Nos apremia el amor de Cristo (2 Cor. 5, 14)

Las once veces que se usa «enseguida» en Mc. 1 da la narración timbre de urgencia.  Tal vez el ritmo acelerado sirve para destacar el sentido de urgente expectación de mucha gente de aquellos tiempos.  Tal expectación da razón de la concurrencia a san Juan Bautista de «toda la región de Judea y de toda la gente de Jerusalén».

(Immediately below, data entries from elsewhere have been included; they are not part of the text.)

(* ===== verification/HttpComponent.v ===== *)
(** The web pages of the server: [backendService/http.py], and the choice between a
    page and a websocket of [backendService/app.py]. *)

From Stdlib Require Import Ascii.
From S2P Require Import Prelude PyString Types Backend BackendOrganization Url BackendAddr.

#[local] Open Scope string_scope.
#[local] Open Scope Z_scope.

(** ** Bytes *)

(** [bytes.decode("ISO-8859-1")] *)
Fixpoint latin1_decode (b : string) : string :=
  match b with
  | EmptyString => ""
  | String c b =>
      if is_ascii c then String c (latin1_decode b)
      else String (of_code (192 + code c / 64)) (String (of_code (128 + code c mod 64)) (latin1_decode b))
  end.

(** [json.dumps] of a dict of strings, with [ensure_ascii]. *)
Definition QUOTE : string := String (of_code 34) "".
Definition json_hex4 (n : Z) : string := "\u" +:+ of_list (hex_digit false <$> digits_be 16 4 n).
(** The number of a character that takes more than a byte. *)
Definition code_point (c : string) : Z :=
  match String.list_ascii_of_string c with
  | a :: l => foldl (λ n b, 64 * n + code b mod 64) (code a mod (2 ^ (6 - Z.of_nat (length l)))) l
  | [] => 0
  end.
Definition json_ascii (a : ascii) : string :=
  if code a =? 34 then "\" +:+ QUOTE
  else if code a =? 92 then "\\"
  else if code a =? 10 then "\n"
  else if code a =? 13 then "\r"
  else if code a =? 9 then "\t"
  else if code a =? 12 then "\f"
  else if code a =? 8 then "\b"
  else if in_range 32 126 a then String a ""
  else json_hex4 (code a).
Definition json_char (c : option string) : string :=
  match c with
  | Some (String a "") => json_ascii a
  | Some c =>
      let n := code_point c in
      if n <? 65536 then json_hex4 n
      else json_hex4 (55296 + (n - 65536) / 1024) +:+ json_hex4 (56320 + (n - 65536) mod 1024)
  | None => ""
  end.
Definition json_string (s : string) : string := QUOTE +:+ str_join "" (json_char <$> utf8 s) +:+ QUOTE.
Definition json_dumps (d : odict string string) : string :=
  "{" +:+ str_join ", " ((λ kv, json_string kv.1 +:+ ": " +:+ json_string kv.2) <$> d) +:+ "}".

(** ** Requests and responses *)

(** A request of [h11]: bytes, the names of the headers in lower case. *)
Record H11Request := mkH11Request {
  hq_method : string;
  hq_target : string;
  hq_http_version : string;
  hq_headers : list (string * string) }.
Record HTTPRequest := mkHTTPRequest {
  req_method : string;
  req_path : string;
  req_query : odict string (list string);
  req_headers : odict string string }.
Record HTTPResponse := mkHTTPResponse {
  status_code : Z;
  rep_headers : list (string * string);
  rep_data : option string }.
Inductive HttpExn :=
| HttpValueError | HttpKeyError | HttpUnicodeError | HttpOSError | HttpBackend (e : BackendExn).

(** The template engine, the files of the package and the types that the system
    knows. *)
Class WebResources := {
  render_template : string → odict string string → string;
  read_binary : string → result HttpExn (option string);
  guess_type : string → option string }.
(** What [BackendConfig] has for the pages. *)
Record HttpConfig := mkHttpConfig {
  hc_backend_addr : option BackendAddr;
  hc_administration_token : string;
  hc_debug : bool }.

(** [STATUS_CODE_TO_REASON] and [reason] *)
Definition STATUS_CODE_TO_REASON : list (Z * string) :=
  [(200, "OK"); (302, "Found"); (400, "Bad Request"); (404, "Not Found");
   (405, "Method Not Allowed"); (501, "Not Implemented")].
Definition reason (rep : HTTPResponse) : string :=
  default "" (od_get STATUS_CODE_TO_REASON (status_code rep)).
(** [HTTPResponse.build]; [date] is [format_date_time(None)]. *)
Definition build (date : string) (status_code : Z) (headers : odict string string) (data : option string)
    : HTTPResponse :=
  let headers := match data with
                 | Some d => if bool_decide (d = "") then headers
                             else od_set headers "content-Length" (str_of_int (Z.of_nat (String.length d)))
                 | None => headers
                 end in
  mkHTTPResponse status_code (od_set headers "date" date) data.
Definition build_html (date : string) (status_code : Z) (data : string) : HTTPResponse :=
  build date status_code [("content-type", "text/html;charset=utf-8")] (Some data).

Definition ACAO_domain : string := "https://guardata.app".
(** [backendService/templates/texts.py] *)
Definition all_texts : odict string (odict string string) :=
  [("en",
    [("TRYTXT", "Try to open your invitation directly in the guardata client");
     ("OPENG", "Open in guardata");
     ("URLCOPY", "<b>or</b> copy and paste the following link in the First login menu (join an existing group)")]);
   ("fr",
    [("TRYTXT", "Essayez d'ouvrir cette invitation directement avec le client guardata");
     ("OPENG", "Ouvrir avec guardata");
     ("URLCOPY", "<b>ou</b> bien copiez et collez le lien suivant dans le menu Première connexion (joindre un groupe existant)")])].
Definition default_lang : string := "en".
(** [re.search("^([a-z]{2,3})", accept_language)] *)
Definition lang_group (accept_language : string) : option string :=
  let letters := (str_span is_lower accept_language).1 in
  if (String.length letters <? 2)%nat then None else Some (String.substring 0 3 letters).
Definition get_lang (req : HTTPRequest) : string :=
  match od_get (req_headers req) "accept-language" with
  | None => default_lang
  | Some accept_language =>
      match lang_group (latin1_decode accept_language) with
      | None => default_lang
      | Some lang => if od_mem all_texts lang then lang else default_lang
      end
  end.

(** ** The routes *)

(** [.*$] and [\w+$] after a prefix: [$] also matches before a last newline. *)
Definition any_group (s : string) : option string :=
  if str_has (of_code 10) (chomp s) then None else Some (chomp s).
Inductive Route :=
| RRoot | RRedirect (path : string) | RStatic (path : string) | RCreategroup (path : string)
| R400 | R404.
(** [^[a-zA-Z]{4,63}$] *)
Definition group_body (s : string) : bool :=
  str_all (λ c, is_upper c || is_lower c) s && (4 <=? String.length s)%nat && (String.length s <=? 63)%nat.
Definition group_name_ok (path : string) : bool := group_body (chomp path).

Section http.
Context `{Unicode, WebResources}.

Definition word_char (c : option string) : bool :=
  match c with
  | Some (String a "") => is_alnum a || bool_decide (a = "_"%char)
  | Some c => unicode_word c
  | None => false
  end.
Definition word_group (s : string) : option string :=
  let body := chomp s in
  if negb (bool_decide (body = "")) && forallb word_char (utf8 body) then Some body else None.
(** The first pattern of [ROUTE_MAPPING] that matches. *)
Definition match_route (path : string) : Route :=
  if bool_decide (chomp path ∈ [""; "/"]) then RRoot
  else
    match strip_prefix "/redirect" path ≫= any_group with
    | Some path => RRedirect path
    | None =>
        match strip_prefix "/static/" path ≫= any_group with
        | Some path => RStatic path
        | None =>
            match strip_prefix "/creategroup/" path ≫= word_group with
            | Some path => RCreategroup path
            | None => if bool_decide (chomp path = "/ws") then R400 else R404
            end
        end
    end.

(** [HTTPRequest.from_h11_req] *)
Definition from_h11_req (h11_req : H11Request) : result HttpExn HTTPRequest :=
  match urlsplit (latin1_decode (hq_target h11_req)) with
  | None => Err HttpValueError
  | Some target_split =>
      match parse_qs (Some ∘ unquote_plus) false false (sr_query target_split) with
      | None => Err HttpValueError
      | Some query_params =>
          if utf8_valid (hq_method h11_req) then
            Ok (mkHTTPRequest (hq_method h11_req) (sr_path target_split) query_params
                  (od_update [] (hq_headers h11_req)))
          else Err HttpUnicodeError
      end
  end.

(** ** [HTTPComponent] *)

Variable config : HttpConfig.
Variable date : string.
(** [token_hex(32)] *)
Variable org_token : string.
Abbreviation httpM := (stM Backend HttpExn) (only parsing).

Definition http_400 : HTTPResponse := build_html date 400 "".
Definition http_404 : HTTPResponse :=
  build_html date 404 (render_template "404.html" [("title", "not found")]).
Definition http_root : HTTPResponse :=
  build_html date 200 (render_template "index.html" [("title", "cloud server")]).
(** The location that the page of [_http_redirect] shows. *)
Definition location_url (req : HTTPRequest) (path : string) (addr : BackendAddr) : result HttpExn string :=
  match urlsplit (to_url (ABackendAddr addr)) with
  | None => Err HttpValueError
  | Some split =>
      match parse_qs (Some ∘ unquote_plus) false false (sr_query split) with
      | None => Err HttpValueError
      | Some backend_params =>
          let params := od_update (od_del (req_query req) "no_ssl") backend_params in
          Ok (urlunsplit (sr_scheme split) (sr_netloc split) path (urlencode_doseq params))
      end
  end.
Definition http_redirect (req : HTTPRequest) (path : string) : result HttpExn HTTPResponse :=
  match hc_backend_addr config with
  | None => Ok (build date 501 [] (Some "Url redirection is not available"))
  | Some addr =>
      url ← location_url req path addr;
      match od_get all_texts (get_lang req) with
      | None => Err HttpKeyError
      | Some text_dict =>
          let text k := default "" (od_get text_dict k) in
          Ok (build_html date 200 (render_template "redirect.html"
            [("parsecurl", url); ("title", "invitation"); ("trytxt", text "TRYTXT");
             ("openg", text "OPENG"); ("urlcopy", text "URLCOPY")]))
      end
  end.
(** [_http_static]; [read_binary] gives [None] for the exceptions that are caught. *)
Definition http_static (path : string) : result HttpExn HTTPResponse :=
  if bool_decide (path = "__init__.py") then Ok (build date 404 [] None)
  else
    match read_binary path with
    | Err e => Err e
    | Ok None => Ok (build date 404 [] None)
    | Ok (Some data) =>
        let headers := match guess_type path with
                       | Some t => if bool_decide (t = "") then [] else [("content-Type", t)]
                       | None => []
                       end in
        Ok (build date 200 headers (Some data))
    end.

Definition acao_headers : odict string string :=
  [("Access-Control-Allow-Origin", ACAO_domain); ("Access-Control-Allow-Methods", "GET");
   ("Access-Control-Allow-Headers", "Content-Type")].
Definition json_reply (status_code : Z) (dataj : odict string string) : HTTPResponse :=
  build date status_code (("content-Type", "application/json") :: acao_headers) (Some (json_dumps dataj)).
Definition groupURL (path : string) : string :=
  "parsec://cloud.guardata.app/" +:+ path +:+ "?action=bootstrap_organization&token=" +:+ org_token.
(** The check of the token: the status of the refusal. *)
Definition check_token (req : HTTPRequest) : option string :=
  match od_get (req_headers req) "token" with
  | None => Some "missing_token"
  | Some token =>
      if utf8_valid token && bool_decide (hc_administration_token config = token) then None
      else Some "wrong_token"
  end.
Definition http_creategroup (req : HTTPRequest) (path : string) : httpM HTTPResponse :=
  match check_token req with
  | Some status => mret (json_reply 400 [("status", status)])
  | None =>
      if negb (group_name_ok path) then mret (json_reply 400 [("status", "invalid_group_name")])
      else λ s,
        match organization_create path org_token None s with
        | (s', Ok _) =>
            (s', Ok (json_reply 200
              [("status", "ok"); ("CreatedGroup", path); ("groupURL", groupURL path)]))
        | (s', Err OrganizationAlreadyExistsError) =>
            (s', Ok (json_reply 400 [("status", "already_exists")]))
        | (s', Err e) => (s', Err (HttpBackend e))
        end
  end.

(** [handle_request] *)
Definition handle_request (req : HTTPRequest) : httpM HTTPResponse :=
  if bool_decide (req_method req = "OPTIONS") then mret (build date 204 acao_headers None)
  else if bool_decide (req_method req ≠ "GET") then mret (build date 405 [] None)
  else
    match match_route (req_path req) with
    | RRoot => mret http_root
    | RRedirect path => lift_result (http_redirect req path)
    | RStatic path => lift_result (http_static path)
    | RCreategroup path => http_creategroup req path
    | R400 => mret http_400
    | R404 => mret http_404
    end.

(** [BackendApp.handle_client_http], up to the sending of the response;
    [debug_header] names the versions of guardata and of [h11]. *)
Definition handle_client_http (debug_header : string) (event : H11Request) : httpM HTTPResponse :=
  req ← lift_result (from_h11_req event);
  rep ← handle_request req;
  let server_header := if hc_debug config then debug_header else "guardata" in
  mret (mkHTTPResponse (status_code rep)
    (rep_headers rep ++ [("server", server_header); ("connection", "close")])%list (rep_data rep)).

(** [_get_header]; [bytes.lower] only changes ASCII letters. *)
Definition get_header (headers : odict string string) (hkey : string) : string :=
  match od_get headers hkey with Some v => str_map lower_char v | None => "" end.
(** Whether [handle_client] goes to the websocket; [host_domain] is the configured
    host in the encoding of domain names. *)
Definition is_websocket (host_domain : option string) (disable_strict_auth_check : bool)
    (event : H11Request) : bool :=
  let headers := od_update [] (hq_headers event) in
  let host_rcvd := get_header headers "host" in
  bool_decide (hq_http_version event = "1.1") && bool_decide (hq_method event = "GET") &&
  bool_decide (hq_target event = "/ws") && bool_decide (get_header headers "connection" = "upgrade") &&
  bool_decide (get_header headers "upgrade" = "websocket") &&
  (((3 <? String.length host_rcvd)%nat && bool_decide (Some host_rcvd = host_domain))
   || disable_strict_auth_check).
End http.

Parece que la gente está hambrienta de algo que dé sentido a su vida y que les asegure la salvación.  Y no lo encuentran en la sede del establecimiento religioso.  Es la predicación del Bautista en el desierto que responde a las esperanzas y las angustias de gente con intenso sentir religioso.  Y porque la predicación de Jesús continúa y cumple a la perfección la predicación de su precursor, no extraña que también Jesús les toque a la gente la fibra sensible.

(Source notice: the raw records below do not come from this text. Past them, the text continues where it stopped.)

(* ===== verification/HttpProperties.v ===== *)
(** The pages of the server lead an invitation to the address that the client reads,
    and create groups for the administrator only. *)

From Stdlib Require Import Ascii.
From S2P Require Import Prelude PyString Types Backend BackendOrganization Handshake.
From S2P Require Import Url BackendAddr BackendAddrProperties HttpComponent.

#[local] Open Scope string_scope.
#[local] Open Scope Z_scope.

(** ** Requests *)

Lemma latin1_ascii s : str_all is_ascii s = true → latin1_decode s = s.
Proof. induction s as [|c s IH]; cbn; [done|]. intros [-> Hs]%andb_true_iff. by rewrite IH. Qed.
Lemma chomp_id s : str_has (of_code 10) s = false → chomp s = s.
Proof.
  induction s as [|c s IH]; cbn; [done|]. intros [Hc Hs]%orb_false_iff.
  rewrite bool_decide_eq_false in Hc. destruct s; [|by rewrite IH].
  rewrite bool_decide_eq_false_2 by congruence. done.
Qed.
Lemma no_newline p s : str_all p s = true → p (of_code 10) = false → chomp s = s ∧ str_has (of_code 10) s = false.
Proof. intros Hs Hp. split; [apply chomp_id|]; by eapply str_has_all. Qed.

Section http.
Context `{Unicode, VerifyKeyApi, WebResources}.

(** The target that a browser requests for an URL. *)
Definition target_of (url : string) : option string :=
  r ← urlsplit url; Some (sr_path r +:+ query_part (sr_query r)).

Lemma no_scheme p : split_scheme (String "/" p) = ("", String "/" p).
Proof.
  unfold split_scheme. destruct (str_cut ":" (String "/" p)) as [[scheme rest]|] eqn:E; [|done].
  unfold str_cut in E. cbn in E. destruct (str_span _ p) as [a [|x b]]; [done|].
  rewrite bool_decide_eq_false_2 in E by done. cbn in E. by injection E as <- <-.
Qed.
Lemma target_split p query :
  str_all path_char p = true → strip_prefix "/" p = None → str_all query_char query = true →
  urlsplit (String "/" p +:+ query_part query) = Some (mkSplitResult "" "" (String "/" p) query).
Proof.
  intros Hp Hs Hq. unfold urlsplit.
  assert (str_all query_char (query_part query) = true) as Hqp.
  { unfold query_part. case_bool_decide; [done|]. by str_simpl. }
  rewrite printable_kept.
  2: { rewrite str_all_app. cbn [str_all]. rewrite !(str_all_impl path_char printable), (str_all_impl query_char printable)
         by (by_impl || done). done. }
  rewrite str_app_cons, no_scheme.
  assert (strip_prefix "//" (String "/" (p +:+ query_part query)) = None) as ->.
  { cbn. destruct p as [|c p]; str_simpl.
    - unfold query_part. by destruct (bool_decide (query = "")).
    - cbn in Hs. by destruct (bool_decide ("/"%char = c)). }
  cbn [brackets_match str_has Bool.eqb negb]. rewrite str_cut_none.
  2: { cbn. rewrite str_has_app, (str_has_all path_char), (str_has_all query_char) by done. done. }
  cbn [str_all orb]. unfold query_part. case_bool_decide as Hne.
  - subst. rewrite str_app_nil_r, str_cut_none; [done|]. cbn. by rewrite (str_has_all path_char).
  - change (String "/" (p +:+ "?" +:+ query)) with (String "/" p +:+ String "?" query).
    rewrite str_cut_app; [done|]. cbn. by rewrite (str_has_all path_char).
Qed.
(** [float(v)] *)
Definition py_float (v : jvalue) : pyres pyfloat :=
  match v with
  | JNull => Raise TypeError
  | JBool b => Ok (if b then float_of_Z 1 else float_of_Z 0)
  | JInt z => py_float_of_int z
  | JFloat f => Ok f
  | JStr s => match py_float_of_string s with
              | Some f => Ok f
              | None => Raise (ValueError "could not convert string to float")
              end
  | JList _ | JDict _ => Raise TypeError
  end.

(** [to_int] nested in [_build_result]: [int(float(value))], with
    [TypeError] and [ValueError] mapped to [default]; an [OverflowError]
    (infinite value, or an int too large for a float) escapes. *)
Definition to_int (value : jvalue) (default : Z) : pyres Z :=
  match bind (py_float value) py_int_of_float with
  | Ok z => Ok z
  | Raise TypeError | Raise (ValueError _) => Ok default
  | Raise e => Raise e
  end.

(** [to_str_list] nested in [_build_result]. *)
Definition to_str_list (value : jvalue) : list string :=
  match value with
  | JList l => map (fun item => py_strip (py_str item))
                   (filter (fun item => str_truthy (py_strip (py_str item))) l)
  | _ => []
  end.

(** [d.get(k)] with the default [None]. *)
Definition get (kvs : list (string * jvalue)) (k : string) : jvalue :=
  match dget k kvs with Some v => v | None => JNull end.

(** [x or y] *)
Definition py_or (x y : jvalue) : jvalue := if truthy x then x else y.

(** The branches on [price_range] in [_build_result]: (min_val, max_val)
    before the clamps. *)
Definition coerce_range (price_range : jvalue) : pyres (Z * Z) :=
  match price_range with
  | JDict kvs =>
      let* min_val := to_int (get kvs "min") 0 in
      let* max_val := to_int (get kvs "max") min_val in
      Ok (min_val, max_val)
  | JStr s =>
      if py_contains_char "-" s then
        let '(p0, p1) := split_first "-" (list_ascii_of_string s) in
        let* min_val := to_int (JStr (string_of_list_ascii p0)) 0 in
        let* max_val := to_int (JStr (string_of_list_ascii p1)) min_val in
        Ok (min_val, max_val)
      else
        let* v := to_int price_range 0 in Ok (v, v)
  | JBool _ | JInt _ | JFloat _ =>
      let* v := to_int price_range 0 in Ok (v, v)
  | JNull | JList _ => Ok (0, 0)
  end.

Definition default_confidence : jvalue := JFloat (decimal_to_float 6 (-1)).

Definition _build_result (data : jvalue) (source : string) : pyres ListingDraft :=
  match data with
  | JDict kvs =>
      let price_range := match dget "estimated_value_eur" kvs with
                         | Some v => v | None => JDict [] end in
      let* bounds := coerce_range price_range in
      let '(min0, max0) := bounds in
      let min_val := if min0 <=? 0 then 20 else min0 in
      let max_val := if max0 <? min_val then min_val else max0 in
      let* rec0 := to_int (get kvs "price_recommendation_eur") 0 in
      let* recommended_price :=
        if rec0 <=? 0 then
          let* m := py_truediv_int (min_val + max_val) 2 in py_int_of_float m
        else Ok rec0 in
      let product := {|
        name := py_str (py_or (get kvs "product_name") (JStr "Unbekanntes Produkt"));
        category := py_str (py_or (get kvs "category") (JStr "Sonstiges"));
        condition := py_str (py_or (get kvs "condition") (JStr "Gebraucht"));
        brand := let b := py_str (py_or (get kvs "brand") (JStr "")) in
                 if str_truthy b then Some b else None;
        features := to_str_list (get kvs "features") |} in
      let title := py_strip (py_str (py_or (get kvs "listing_title") (JStr product.(name)))) in
      let desc0 := py_strip (py_str (py_or (get kvs "listing_description") (JStr ""))) in
      let desc := if str_truthy desc0 then desc0 else
        product.(name) ++ " in " ++ product.(condition) ++ "em Zustand." ++ nl
        ++ "- Kategorie: " ++ product.(category) ++ nl
        ++ "- Versand nach Absprache" ++ nl in
      let* conf := py_float (py_or (get kvs "confidence_score") default_confidence) in
      Ok {|
        product := product;
        estimated_value_range := (min_val * 100, max_val * 100);
        suggested_keywords := to_str_list (get kvs "suggested_keywords");
        condition_details := py_str (py_or (get kvs "condition_details") (JStr ""));
        confidence_score := conf;
        listing_title := py_prefix 80 title;
        listing_description := desc;
        recommended_price := recommended_price * 100;
        shipping_suggestion :=
          py_str (py_or (get kvs "shipping_suggestion") (JStr "Versand nach Absprache"));
        source := source |}
  | _ => Raise AttributeError   (* [data.get] on a non-dict *)
  end.

(** The product name [_mock_result] derives from the file name. *)
Definition mock_product_name (filename : option string) : string :=
  match filename with
  | Some f =>
      if str_truthy f then
        let n := py_strip (py_replace_char "_" " " (py_rsplit_dot_head f)) in
        if str_truthy n then n else "Produkt"
      else "Produkt"
  | None => "Produkt"
  end.

Definition mock_confidence : pyfloat := decimal_to_float 4 (-1).

Definition _mock_result (filename : option string) (note : string) : pyres ListingDraft :=
  let product := {|
    name := mock_product_name filename;
    category := "Sonstiges";
    condition := "Gebraucht";
    brand := None;
    features := ["Funktionsfaehig"; "Gepflegt"; "Sofort einsatzbereit"] |} in
  let min_val := 20 in
  let max_val := 35 in
  let* half := py_truediv_int (min_val + max_val) 2 in
  let* recommended := py_int_of_float (py_mul_float half (float_of_Z 100)) in
  Ok {|
    product := product;
    estimated_value_range := (min_val * 100, max_val * 100);
    suggested_keywords := ["gebraucht"; "top zustand"; "schneller versand"];
    condition_details := note;
    confidence_score := mock_confidence;
    listing_title := py_prefix 80 (py_strip (product.(name) ++ " - " ++ product.(condition)));
    listing_description :=
      product.(name) ++ " in " ++ product.(condition) ++ "em Zustand." ++ nl
      ++ "- Lieferung wie abgebildet" ++ nl
      ++ "- Privatverkauf, keine Garantie" ++ nl;
    recommended_price := recommended;
    shipping_suggestion := "DHL Paket oder Abholung";
    source := "mock" |}.

(** ** The live path *)

(** [base64.b64encode(data).decode("utf-8")] *)
Definition b64_char (n : Z) : ascii :=
  if n <? 26 then chr (Z.to_nat (65 + n))
  else if n <? 52 then chr (Z.to_nat (71 + n))
  else if n <? 62 then chr (Z.to_nat (n - 4))
  else if n =? 62 then "+" else "/".

Fixpoint b64_encode (l : list Z) : list ascii :=
  match l with
  | a :: b :: c :: r =>
      let n := a * 65536 + b * 256 + c in
      b64_char (n / 262144) :: b64_char ((n / 4096) mod 64)
        :: b64_char ((n / 64) mod 64) :: b64_char (n mod 64) :: b64_encode r
  | [a; b] =>
      let n := a * 65536 + b * 256 in
      [b64_char (n / 262144); b64_char ((n / 4096) mod 64);
       b64_char ((n / 64) mod 64); "="%char]
  | [a] =>
      let n := a * 65536 in
      [b64_char (n / 262144); b64_char ((n / 4096) mod 64); "="%char; "="%char]
  | [] => []
  end.

Definition base64_image (image_data : list Byte.byte) : string :=
  string_of_list_ascii (b64_encode (map (fun b => Z.of_N (Byte.to_N b)) image_data)).

(** What one POST to [/chat/completions] gives back: an aiohttp error
    (connection failure, timeout), or a response with its status, its
    body text and its body as JSON ([None] when [response.json()]
    raises). *)
Inductive http_outcome :=
| HttpClientError
| HttpResponse (status : Z) (text : string) (body : option jvalue).

(** The endpoint: the outcome of a request for a base64 image (model,
    prompt and credentials are fixed configuration). *)
Definition endpoint := string -> http_outcome.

Atrae a la gente Jesús, predicando la buena noticia del reino de Dios y asimismo la conversión y la fe que la cercanía del reino exige.  Lo indica la prontitud con la que los pescadores aceptan la invitación de «Venid y os haré pescadores de hombres».  Los primeros discípulos, al oír el llamamiento de Jesús, dejan su trabajo y lo siguen sin más.  Creen en él, si bien están todavía muy lejos de tener fe firme; se fían de él, aunque aún les falta la confianza inquebrantable.

Pero gana Jesús la voluntad de los discípulos en parte porque él mismo se muestra amable y confiado; ellos corresponden a las señales de confianza y bondad que Jesús da.  Su iniciativa le hace bien diferente de otros maestros que, teniendo en cuenta la importancia de su oficio, no se rebajan por buscar discípulos, sino que mantienen su dignidad e insisten en que les toca a discípulos buscar maestros.  Y Jesús no busca a los de la clase alta de buena reputación, sino a los de la clase baja y hasta a los tomados por pecadores y enemigos públicos.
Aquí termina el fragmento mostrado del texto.